[Stored data entries]
(** * Diff/approval engine of Roo-Code: a shallow embedding

    The development follows three source files:
    - [src/integrations/diff-approve/DiffApproveProvider.ts]
      (classes [DiffFile] and [DiffApproveProvider]),
    - [src/integrations/diff-approve/diffApprovePanel.ts]
      (class [DiffApprovePanel]),
    - the earlier single-panel provider kept under [unnamed/part_002]
      (class [DiffApproveProvider] with the grouping [findRelatedBlocks]).

    JavaScript numbers that the code uses as line numbers and block ids are
    integers here ([Z]); array indices of loops are [nat].  Strings are
    [string]; an array is a [list]. *)

From Stdlib Require Import ZArith String Ascii Lia.
From stdpp Require Import base tactics option list strings gmap.

Local Open Scope Z_scope.

(** ** JavaScript string and array primitives used by the sources *)

Module JS.

Definition LF : ascii := ascii_of_nat 10.

Definition is_LF (c : ascii) : bool := Ascii.eqb c LF.

(** [s.split("\n")]: never the empty array; the empty string gives [[""]]. *)
Fixpoint split (s : string) : list string :=
  match s with
  | EmptyString => [EmptyString]
  | String c rest =>
      if is_LF c then EmptyString :: split rest
      else match split rest with
           | h :: t => String c h :: t
           | [] => [String c EmptyString]
           end
  end.

(** [lines.join("\n")]. *)
Fixpoint join (l : list string) : string :=
  match l with
  | [] => EmptyString
  | [x] => x
  | x :: rest => (x ++ String LF (join rest))%string
  end.

(** [s.endsWith("\n")]. *)
Fixpoint endsWith_LF (s : string) : bool :=
  match s with
  | EmptyString => false
  | String c EmptyString => is_LF c
  | String _ rest => endsWith_LF rest
  end.

(** [line.length > 0]. *)
Definition nonempty (s : string) : bool :=
  match s with EmptyString => false | _ => true end.

(** The start index of [Array.prototype.splice] / [slice] once made
    relative: a negative index counts from the end, and the result is
    clamped to [0 .. len]. *)
Definition rel_index (len : nat) (k : Z) : nat :=
  if k <? 0 then Z.to_nat (Z.max (Z.of_nat len + k) 0)
  else Nat.min (Z.to_nat k) len.

(** [arr.splice(start, deleteCount, ...items)], returning the array as it
    is after the call. *)
Definition splice {A} (arr : list A) (start deleteCount : Z) (items : list A)
  : list A :=
  let s := rel_index (length arr) start in
  let d := Nat.min (Z.to_nat (Z.max deleteCount 0)) (length arr - s) in
  take s arr ++ items ++ drop (s + d) arr.

(** [arr.slice(from, to)] for indices that are natural numbers. *)
Definition slice {A} (arr : list A) (from to : nat) : list A :=
  take (to - from) (drop from arr).

End JS.

(** ** The data model ([DiffBlock], shared by all three files) *)

Inductive BlockType := addition | deletion | change | context.

Global Instance BlockType_eq_dec : EqDecision BlockType.
Proof. solve_decision. Defined.

Record DiffBlock := mkBlock {
  id : Z;
  type : BlockType;
  oldLines : list string;
  newLines : list string;
  oldStart : Z;
  newStart : Z
}.

Global Instance DiffBlock_eq_dec : EqDecision DiffBlock.
Proof. solve_decision. Defined.

Definition is_context (b : DiffBlock) : bool :=
  bool_decide (type b = context).

(** [new Set(array)] as the list of its elements in insertion order: an
    element that is already there is not added again. *)
Definition setOfArray (array : list Z) : list Z :=
  fold_left (λ set x, if decide (x ∈ set) then set else set ++ [x]) array [].

(** [blocks.filter(b => b.type !== "context").map(b => b.id)] *)
Definition nonContextIds (blocks : list DiffBlock) : list Z :=
  id <$> filter (λ b, type b ≠ context) blocks.

(** [blocks.find(b => b.id === blockId)] *)
Definition findBlock (blocks : list DiffBlock) (blockId : Z) : option DiffBlock :=
  snd <$> list_find (λ b, id b = blockId) blocks.

(** The kind invariant of the data model. *)
Definition kind_ok (b : DiffBlock) : Prop :=
  match type b with
  | context => oldLines b = newLines b
  | addition => oldLines b = []
  | deletion => newLines b = []
  | change => oldLines b ≠ [] ∧ newLines b ≠ []
  end.

Global Instance kind_ok_dec b : Decision (kind_ok b).
Proof. unfold kind_ok. destruct (type b); apply _. Defined.

(** ** [diff.diffLines]: the interface of the line differ

    The differ is the npm package [diff]; the sources only consume its
    result, an array of change objects. *)

Record Change := mkChange {
  value : string;
  added : bool;
  removed : bool;
  count : option Z
}.

(** [part.count || 0] *)
Definition count_or_0 (p : Change) : Z :=
  match count p with Some n => n | None => 0 end.

(** [part.value.split("\n").filter(line => line.length > 0 || part.value.endsWith("\n"))] *)
Definition partLines (p : Change) : list string :=
  List.filter (λ line, JS.nonempty line || JS.endsWith_LF (value p))
              (JS.split (value p)).

(** ** [DiffFile.computeDiff] (DiffApproveProvider.ts, lines 282-369) *)

Module DiffFile.

(** The local variables of the loop. *)
Record LoopState := mkLoop {
  blocks : list DiffBlock;
  blockId : Z;
  oldLineNumber : Z;
  newLineNumber : Z;
  pendingBlock : option DiffBlock;
  lastChangeLineNumber : Z
}.

Definition init : LoopState :=
  {| blocks := []; blockId := 0; oldLineNumber := 1; newLineNumber := 1;
     pendingBlock := None; lastChangeLineNumber := -1 |}.

(** [if (pendingBlock) blocks.push(pendingBlock)] *)
Definition flush (bs : list DiffBlock) (pb : option DiffBlock) : list DiffBlock :=
  match pb with Some b => bs ++ [b] | None => bs end.

(** The condition that starts a new block, for a pending block [b]
    ([!pendingBlock] is the other case of [step]). *)
Definition startsNewBlock (p : Change) (b : DiffBlock)
           (currentLineNumber lastChange : Z) : bool :=
  (1 <? currentLineNumber - lastChange)
  || (added p && bool_decide (type b = addition))
  || (removed p && bool_decide (type b = deletion)).

(** The [else if] that turns the pending block into a change block. *)
Definition retype (p : Change) (b : DiffBlock) : DiffBlock :=
  if (added p && bool_decide (type b = deletion))
     || (removed p && bool_decide (type b = addition))
  then mkBlock (id b) change (oldLines b) (newLines b) (oldStart b) (newStart b)
  else b.

Definition pushNew (b : DiffBlock) (lines : list string) : DiffBlock :=
  mkBlock (id b) (type b) (oldLines b) (newLines b ++ lines) (oldStart b) (newStart b).

Definition pushOld (b : DiffBlock) (lines : list string) : DiffBlock :=
  mkBlock (id b) (type b) (oldLines b ++ lines) (newLines b) (oldStart b) (newStart b).

(** The block object created by [pendingBlock = { id: blockId++, ... }]. *)
Definition freshBlock (st : LoopState) (part : Change) : DiffBlock :=
  mkBlock (blockId st) (if added part then addition else deletion)
          [] [] (oldLineNumber st) (newLineNumber st).

(** The first [if]/[else if] of the changed-part branch: the block list,
    the id counter and the pending block after it. *)
Definition openBlock (st : LoopState) (part : Change) (currentLineNumber : Z)
  : list DiffBlock * Z * DiffBlock :=
  match pendingBlock st with
  | None => (blocks st, blockId st + 1, freshBlock st part)
  | Some b =>
      if startsNewBlock part b currentLineNumber (lastChangeLineNumber st)
      then (blocks st ++ [b], blockId st + 1, freshBlock st part)
      else (blocks st, blockId st, retype part b)
  end.

(** One iteration of [for (const part of changes)]. *)
Definition step (st : LoopState) (part : Change) : LoopState :=
  let currentLineNumber :=
    if added part then newLineNumber st else oldLineNumber st in
  if added part || removed part then
    let lines := partLines part in
    let '(bs, bid, pb) := openBlock st part currentLineNumber in
    if added part then
      let n := newLineNumber st + count_or_0 part in
      {| blocks := bs; blockId := bid;
         oldLineNumber := oldLineNumber st; newLineNumber := n;
         pendingBlock := Some (pushNew pb lines);
         lastChangeLineNumber := n - 1 |}
    else
      let o := oldLineNumber st + count_or_0 part in
      {| blocks := bs; blockId := bid;
         oldLineNumber := o; newLineNumber := newLineNumber st;
         pendingBlock := Some (pushOld pb lines);
         lastChangeLineNumber := o - 1 |}
  else
    let bs := flush (blocks st) (pendingBlock st) in
    let contextLines := partLines part in
    let emit := negb (bool_decide (contextLines = [])) in
    {| blocks :=
         if emit
         then bs ++ [mkBlock (blockId st) context contextLines contextLines
                             (oldLineNumber st) (newLineNumber st)]
         else bs;
       blockId := if emit then blockId st + 1 else blockId st;
       oldLineNumber := oldLineNumber st + count_or_0 part;
       newLineNumber := newLineNumber st + count_or_0 part;
       pendingBlock := None;
       lastChangeLineNumber := -1 |}.

Definition loop (changes : list Change) (st : LoopState) : LoopState :=
  fold_left step changes st.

TASK TO CARRY OUT: For every line above that holds the word "slice", report the whole line.

RESPONSE:
(** The start index of [Array.prototype.splice] / [slice] once made
(** [arr.slice(from, to)] for indices that are natural numbers. *)
Definition slice {A} (arr : list A) (from to : nat) : list A :=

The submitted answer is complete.